The broad-based S&P 500 climbed more than one per cent, and the Nasdaq gained 1.3 per cent, while the Dow was up 476 points, or 1.17 per cent, after the speech. Each of the three had a red Thursday closing.

The dollar declined vs the yen, the euro, and the pound. The yen gained strength following Bank of Japan Governor Kazuo Ueda’s hint that interest rates may rise once more. The dollar is more effective when borrowing costs are higher.

A major speech by Powell at the annual conference of central bankers in Jackson Hole, Wyoming, had investors on edge the whole week.

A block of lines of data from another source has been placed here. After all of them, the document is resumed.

(* ===== verification/Env.v ===== *)
(** Package [internal/daemon], [executor.go]: the environment a tool runs with.

    Credentials are resolved by a function [resolve] (the credentials component);
    the resolver's only effect on the executor, appending each value it returns
    to [secretValues], is the second result. [url.URL.String] and [user.Current]
    are parameters of the class [Host]. *)

From S2P Require Import Prelude GoStrings GoTime GoPath Paths Regexp ConfigTypes Interpolate Config Settings.
Local Open Scope Z_scope.

Class Host := {
  (** [user.Current()]: home directory and user name *)
  current_user : option (string * string);
  (** [(&url.URL{Scheme: "http", User: url.UserPassword(user, password), Host: host}).String()] *)
  http_url : string → string → string → string;
}.

(** ** The deny list *)

Definition deniedEnvVars : gset string := list_to_set [
  "BASH_ENV"; "ENV"; "CDPATH"; "SHELLOPTS"; "BASHOPTS"; "SHELL"; "IFS"; "GLOBIGNORE"; "PROMPT_COMMAND";
  "PYTHONPATH"; "PYTHONSTARTUP"; "PYTHONHOME"; "PERL5LIB"; "PERL5OPT"; "RUBYLIB"; "RUBYOPT";
  "NODE_OPTIONS"; "NODE_PATH"; "JAVA_TOOL_OPTIONS"; "_JAVA_OPTIONS"; "JAVA_OPTIONS";
  "GIT_SSH_COMMAND"; "EDITOR"; "VISUAL"; "PAGER";
  "http_proxy"; "https_proxy"; "HTTP_PROXY"; "HTTPS_PROXY"; "ftp_proxy"; "FTP_PROXY"; "all_proxy";
  "ALL_PROXY"; "no_proxy"; "NO_PROXY";
  "CURL_CA_BUNDLE"; "SSL_CERT_FILE"; "SSL_CERT_DIR"; "GIT_PROXY_COMMAND"; "GIT_CONFIG_GLOBAL";
  "GIT_CONFIG_SYSTEM"; "GIT_EXEC_PATH"; "GIT_TEMPLATE_DIR"].

Definition deniedEnvPrefixes : list string := ["LD_"; "DYLD_"; "BASH_FUNC_"].

Definition isDeniedEnvVar (key : string) : bool :=
  bool_decide (key ∈ deniedEnvVars) || existsb (λ prefix, HasPrefix key prefix) deniedEnvPrefixes.

Section env.
Context `{RE : Regexp} `{UnicodeCase} `{DurationParser} `{OS} `{Host} `{MapRange}.
Context (resolve : string → CredentialDef → result string).

(** The part of the executor [buildEnvironment] reads. *)
Record env_input := {
  ei_tool : ToolDef;
  ei_cfg : Config;
  ei_req_env : gmap string string;
  ei_req_pty : bool;
  ei_configDir : string;
  ei_proxyAuthToken : string;
}.

Definition buildAuthenticatedProxyURL (listenAddr token : string) : result string :=
  if bool_decide (TrimSpace listenAddr = "") then Err (Errorf "missing proxy listen address" [])
  else if bool_decide (token = "") then Err (Errorf "missing proxy auth token" [])
  else Ok (http_url "claw" token listenAddr).

(** [envMap[name] = value] for the first non-empty of the candidates. *)
Definition base_environment : gmap string string :=
  let path := Getenv "PATH" in
  let envMap := <["PATH" := if bool_decide (path = "") then "/usr/local/bin:/usr/bin:/bin" else path]> ∅ in
  let home := Getenv "HOME" in
  let envMap :=
    if negb (bool_decide (home = "")) then <["HOME" := home]> envMap
    else match current_user with Some (dir, _) => <["HOME" := dir]> envMap | None => envMap end in
  let username := Getenv "USER" in
  let envMap :=
    if negb (bool_decide (username = "")) then <["USER" := username]> envMap
    else match current_user with Some (_, name) => <["USER" := name]> envMap | None => envMap end in
  let term := Getenv "TERM" in
  let envMap := if negb (bool_decide (term = "")) then <["TERM" := term]> envMap else envMap in
  let colorTerm := Getenv "COLORTERM" in
  if negb (bool_decide (colorTerm = "")) then <["COLORTERM" := colorTerm]> envMap else envMap.
(* ===== verification/Runtime.v ===== *)
(** Package [internal/daemon], the small parts: file modes ([runtime_modes.go]),
    credential previews ([preview.go]), and the rendering of configuration
    templates and of their YAML values ([daemon.go]).

    A file mode is its number; [Perm] keeps the nine permission bits. *)

From S2P Require Import Prelude GoStrings.
Local Open Scope Z_scope.

(** ** File modes *)

Definition Perm (mode : Z) : Z := Z.land mode 511.

Definition allowedAuthFileModes : list Z := [384; 416].
Definition allowedSocketFileModes : list Z := [384; 432].

Definition IsAllowedAuthFileMode (mode : Z) : bool := bool_decide (Perm mode ∈ allowedAuthFileModes).
Definition IsAllowedSocketFileMode (mode : Z) : bool := bool_decide (Perm mode ∈ allowedSocketFileModes).

Definition parsePermMode (raw : string) : result Z :=
  let modeStr := TrimSpace raw in
  if bool_decide (modeStr = "") then Err (Errorf "mode cannot be empty" [])
  else
    let modeStr := TrimPrefix modeStr "0o" in
    match ParseUint modeStr 8 32 with
    | None => Err (Wrapf "invalid mode %q: %w" [FS raw] (Sentinel "strconv"))
    | Some value =>
      if negb (Z.ldiff value 511 =? 0) then
        Err (Errorf "invalid mode %q: only permission bits are allowed" [FS raw])
      else Ok (Perm value)
    end.

Definition ParseAuthFileMode (raw : string) : result Z :=
  parsePermMode raw ≫= λ mode,
  guard_err (negb (IsAllowedAuthFileMode mode))
    (Errorf "invalid auth mode %04o (allowed: 0600, 0640)" [FZ mode]) ≫= λ _, Ok mode.

Definition ParseSocketFileMode (raw : string) : result Z :=
  parsePermMode raw ≫= λ mode,
  guard_err (negb (IsAllowedSocketFileMode mode))
    (Errorf "invalid socket mode %04o (allowed: 0600, 0660)" [FZ mode]) ≫= λ _, Ok mode.

(** ** Previews *)

Definition credentialPreview (value : string) : string :=
  let rs := runes value in
  let n := length rs in
  if (n <=? 4)%nat then "****...****"
  else if (n <? 8)%nat then
    string_of_runes (take 1 rs) +:+ "....." +:+ string_of_runes (drop (n - 1) rs)
  else string_of_runes (take 2 rs) +:+ "....." +:+ string_of_runes (drop (n - 2) rs).

(** ** Templates *)

Definition squote : ascii := "'"%char.

Definition yamlEscapeValue (v : string) : string :=
  let escaped := ReplaceAll v "'" "''" in
  "'" +:+ escaped +:+ "'".

Section template.
Context `{MapRange}.

(** One iteration of [renderTemplate]. *)
Definition render_value (content : string) (kv : string * string) : string :=
  let escaped := yamlEscapeValue kv.2 in
  let placeholder := "{{ ." +:+ kv.1 +:+ " }}" in
  let content := ReplaceAll content placeholder escaped in
  let underscoreName := ReplaceAll kv.1 "-" "_" in
  let placeholder := "{{ ." +:+ underscoreName +:+ " }}" in
  ReplaceAll content placeholder escaped.

Definition renderTemplate (template : string) (values : gmap string string) : string :=
  foldl render_value template (range values).
End template.

(** ** Specification: a single-quoted YAML scalar on one line *)

Fixpoint unquote_body (b : bytes) : option bytes :=
  match b with
  | [] => None
  | c :: b' =>
    if bool_decide (c = squote) then
      match b' with
      | [] => Some []
      | d :: b'' => if bool_decide (d = squote) then cons squote <$> unquote_body b'' else None
      end
    else cons c <$> unquote_body b'
  end.

Definition yaml_unquote (s : string) : option string :=
  match s2b s with
  | c :: b => if bool_decide (c = squote) then b2s <$> unquote_body b else None
  | [] => None
  end.

(** ** Properties *)

Definition double_quotes (b : bytes) : bytes :=
  b ≫= λ c, if bool_decide (c = squote) then [squote; squote] else [c].

Lemma replace_quotes n b :
  (length b ≤ n)%nat → replace_fuel n b [squote] [squote; squote] = double_quotes b.
Proof.
  revert b. induction n as [|n IH]; intros [|c b] Hn; simpl in Hn; try (done || lia).
  unfold double_quotes in *. rewrite bind_cons. cbn [replace_fuel has_prefix].
  rewrite andb_true_r. destruct (decide (squote = c)) as [<-|Hne].
  - rewrite !bool_decide_eq_true_2 by done. change (drop (length [squote]) (squote :: b)) with b. by rewrite IH by lia.
  - rewrite !bool_decide_eq_false_2 by done. cbn [app]. by rewrite IH by lia.
Qed.

(** A credential value of any content is rendered as one single-quoted YAML
    scalar that reads back as the value, so no content of the value ends the
    scalar early. *)
Theorem yaml_escape_roundtrip v : yaml_unquote (yamlEscapeValue v) = Some v.
Proof.
  unfold yamlEscapeValue, yaml_unquote, ReplaceAll. rewrite !s2b_app, s2b_b2s.
  change (s2b "'") with [squote]. change (s2b "''") with [squote; squote]. cbn [app].
  rewrite bool_decide_eq_true_2, replace_quotes by (done || by rewrite s2b_length).
  assert (∀ b, unquote_body (double_quotes b ++ [squote]) = Some b) as ->; [|by simpl; rewrite b2s_s2b].
  induction b as [|c b IH]; [done|]. unfold double_quotes in *. rewrite bind_cons.
  destruct (bool_decide_reflect (c = squote)) as [->|Hne]; cbn [app unquote_body].
  - rewrite !bool_decide_eq_true_2 by done. by rewrite IH.
  - rewrite bool_decide_eq_false_2 by done. by rewrite IH.
Qed.

(** The entries of a map visited backwards: another admissible order. *)
Definition range_reversed : MapRange.
Proof.
  refine {| range A m := reverse (map_to_list m) |}.
  intros A m. by rewrite reverse_Permutation.
Defined.

(** A value is still part of the template while the others are substituted:
    with a credential whose value is the placeholder of another, the result
    depends on the order in which Go visits the map, and in one of the orders
    the second substitution lands inside the first one's quotes, which it
    closes. *)
Theorem renderTemplate_order :
  let values : gmap string string := {[ "a" := "{{ .b }}"; "b" := "x" ]} in
  ∃ M1 M2 : MapRange,
    @renderTemplate M1 "k: {{ .a }}" values = "k: ''x''" ∧
    @renderTemplate M2 "k: {{ .a }}" values = "k: '{{ .b }}'".
Proof.
  intros values. exists range_to_list, range_reversed. split; vm_compute; reflexivity.
Qed.

(** The modes accepted from the command line never open the authentication
    file or the socket to other users: the secret file is at most readable by
    its group, and the socket at most usable by its group. *)
Theorem parsed_modes_private raw mode :
  (ParseAuthFileMode raw = Ok mode → mode ∈ allowedAuthFileModes ∧ Z.land mode 31 = 0) ∧
  (ParseSocketFileMode raw = Ok mode → mode ∈ allowedSocketFileModes ∧ Z.land mode 15 = 0).
Proof.
  assert (∀ m, parsePermMode raw = Ok m → Perm m = m) as Hperm.
  { intros m. unfold parsePermMode. destruct (bool_decide _); [done|]. destruct (ParseUint _ _ _) as [v|]; [|done].
    destruct (negb _); [done|]. intros [= <-]. unfold Perm. by rewrite <- Z.land_assoc, Z.land_diag. }
  split; intros E; apply bind_Ok in E as (m & Em & E); apply bind_Ok in E as (? & Eg%guard_err_Ok & E);
    injection E as ->; apply negb_false_iff in Eg; apply bool_decide_eq_true in Eg;
    rewrite (Hperm _ Em) in Eg; (split; [done|]).
  - unfold allowedAuthFileModes in Eg. rewrite !elem_of_cons in Eg.
    destruct Eg as [->|[->|Eg%not_elem_of_nil]]; done.
  - unfold allowedSocketFileModes in Eg. rewrite !elem_of_cons in Eg.
    destruct Eg as [->|[->|Eg%not_elem_of_nil]]; done.
Qed.

(** A preview depends on at most the first two and the last two characters of
    a secret of eight characters or more; but a secret of five to seven
    characters, which the comment calls fully masked, shows its first and last
    ones. *)
Theorem preview_reveals :
  (∀ v w, (8 ≤ length (runes v))%nat → (8 ≤ length (runes w))%nat →
     take 2 (runes v) = take 2 (runes w) →
     drop (length (runes v) - 2) (runes v) = drop (length (runes w) - 2) (runes w) →
     credentialPreview v = credentialPreview w) ∧
  (∀ v, (length (runes v) ≤ 4)%nat → credentialPreview v = "****...****") ∧
  credentialPreview "hunter2" = "h.....2".
Proof.
  unfold credentialPreview. split; [|split; [|vm_compute; reflexivity]].
  - intros v w Hv Hw E1 E2. 
    rewrite !(proj2 (Nat.leb_gt _ _)) by lia. rewrite !(proj2 (Nat.ltb_ge _ _)) by lia. by rewrite E1, E2.
  - intros v Hv. by rewrite (proj2 (Nat.leb_le _ _)).
Qed.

After data earlier this month shook the markets and sparked worries of a recession, traders were expecting Powell would make it clear that a rate cut was imminent. On September 18, the Fed will make its next rate decision.

Powell did not let us down.

“The time has come for policy to adjust,” he said, adding that his confidence had grown that inflation was on a “sustainable path back” to the Fed’s two-percent inflation target.

“The direction of travel is clear, and the timing and pace of rate cuts will depend on incoming data, the evolving outlook, and the balance of risks,” he said.

In an attempt to counteract the cooling inflation, the Fed raised rates to a 23-year high, ranging from 5.25 to 5.50 per cent, while European central banks began to lower their own.

The size of the first US cut has been the subject of much speculation, and Powell did not provide any specifics regarding the impending action.

While some traders aim for a fall of up to half a point, most analysts anticipate a reduction of a quarter of a percentage point.

Powell’s statement was preceded by three Fed officials’ declaration that they would need more information before approving a rate reduction.

This week’s data revealed a strong US services sector, but there was also an increase in unemployment claims and a less active than the anticipated labour market.

BoJ hike signal

The Bank of Japan hiked interest rates for the second time in 17 years in late July, which sent the yen higher and sparked a market meltdown when other major central banks were lowering their rates.

Ueda’s comments on Friday caused the yen to strengthen vs the dollar as he informed Japanese lawmakers that if inflation and the economy continued to grow as anticipated, the BoJ would raise rates once more.

A stronger yen reduces the appeal of investing in higher-yielding assets like equities for investors using the less expensive currencyโ€”a strategy known as “yen carry trade”โ€”to purchase them.

Investors unwound such trades in response to the most recent rate hike.

Shanghai and Tokyo saw higher Friday closings, while Hong Kong saw a decline.

Regarding business, Alibaba’s stock increased after the massive Chinese e-commerce company declared that it would promote its shares listed in Hong Kong to main status, making them accessible to China’s vast investor base.

After the unexpected resignation of CEO Mark Schneider, the Swiss food giant saw a decline in sales and bad press, which caused Nestle’s stock price to plummet in Europe.